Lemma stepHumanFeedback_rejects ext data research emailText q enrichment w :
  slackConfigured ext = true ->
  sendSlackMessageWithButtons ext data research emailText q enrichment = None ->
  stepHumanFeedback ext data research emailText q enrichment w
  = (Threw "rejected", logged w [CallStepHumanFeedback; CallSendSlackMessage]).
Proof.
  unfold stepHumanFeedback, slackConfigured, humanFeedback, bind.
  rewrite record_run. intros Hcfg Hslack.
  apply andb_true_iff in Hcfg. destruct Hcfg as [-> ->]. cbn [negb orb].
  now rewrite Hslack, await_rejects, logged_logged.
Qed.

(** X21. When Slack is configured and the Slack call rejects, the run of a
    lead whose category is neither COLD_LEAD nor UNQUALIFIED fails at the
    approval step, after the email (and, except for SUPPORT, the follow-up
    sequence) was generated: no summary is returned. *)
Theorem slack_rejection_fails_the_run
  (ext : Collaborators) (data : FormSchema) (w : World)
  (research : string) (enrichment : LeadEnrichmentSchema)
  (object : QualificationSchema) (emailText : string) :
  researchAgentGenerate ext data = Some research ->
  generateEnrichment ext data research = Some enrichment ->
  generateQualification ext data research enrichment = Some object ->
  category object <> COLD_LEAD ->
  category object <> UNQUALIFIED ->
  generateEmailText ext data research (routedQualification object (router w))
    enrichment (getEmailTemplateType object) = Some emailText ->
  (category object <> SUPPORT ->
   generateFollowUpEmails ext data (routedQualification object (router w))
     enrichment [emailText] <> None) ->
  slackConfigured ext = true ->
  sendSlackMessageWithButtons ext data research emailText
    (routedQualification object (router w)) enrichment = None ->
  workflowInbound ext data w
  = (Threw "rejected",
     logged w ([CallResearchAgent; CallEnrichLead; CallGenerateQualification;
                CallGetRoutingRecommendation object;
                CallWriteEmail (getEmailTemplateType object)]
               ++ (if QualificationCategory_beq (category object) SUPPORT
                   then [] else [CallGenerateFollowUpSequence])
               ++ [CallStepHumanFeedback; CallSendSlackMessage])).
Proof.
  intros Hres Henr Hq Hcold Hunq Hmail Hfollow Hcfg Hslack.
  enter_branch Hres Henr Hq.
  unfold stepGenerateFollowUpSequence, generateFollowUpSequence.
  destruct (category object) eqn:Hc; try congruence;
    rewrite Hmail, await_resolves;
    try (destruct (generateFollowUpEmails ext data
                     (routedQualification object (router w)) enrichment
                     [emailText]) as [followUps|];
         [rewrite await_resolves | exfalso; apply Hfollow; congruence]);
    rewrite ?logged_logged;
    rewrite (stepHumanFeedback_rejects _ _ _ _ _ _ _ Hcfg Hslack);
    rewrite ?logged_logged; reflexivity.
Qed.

────────────────────

**Work order**
All that is wanted is an exact copy of the lines above from the one with "generateEmailText ext data" through the one with "CallWriteEmail (getEmailTemplateType object)]", with both ends included.

**Response below**
  generateEmailText ext data research (routedQualification object (router w))
    enrichment (getEmailTemplateType object) = Some emailText ->
  (category object <> SUPPORT ->
   generateFollowUpEmails ext data (routedQualification object (router w))
     enrichment [emailText] <> None) ->
  slackConfigured ext = true ->
  sendSlackMessageWithButtons ext data research emailText
    (routedQualification object (router w)) enrichment = None ->
  workflowInbound ext data w
  = (Threw "rejected",
     logged w ([CallResearchAgent; CallEnrichLead; CallGenerateQualification;
                CallGetRoutingRecommendation object;
                CallWriteEmail (getEmailTemplateType object)]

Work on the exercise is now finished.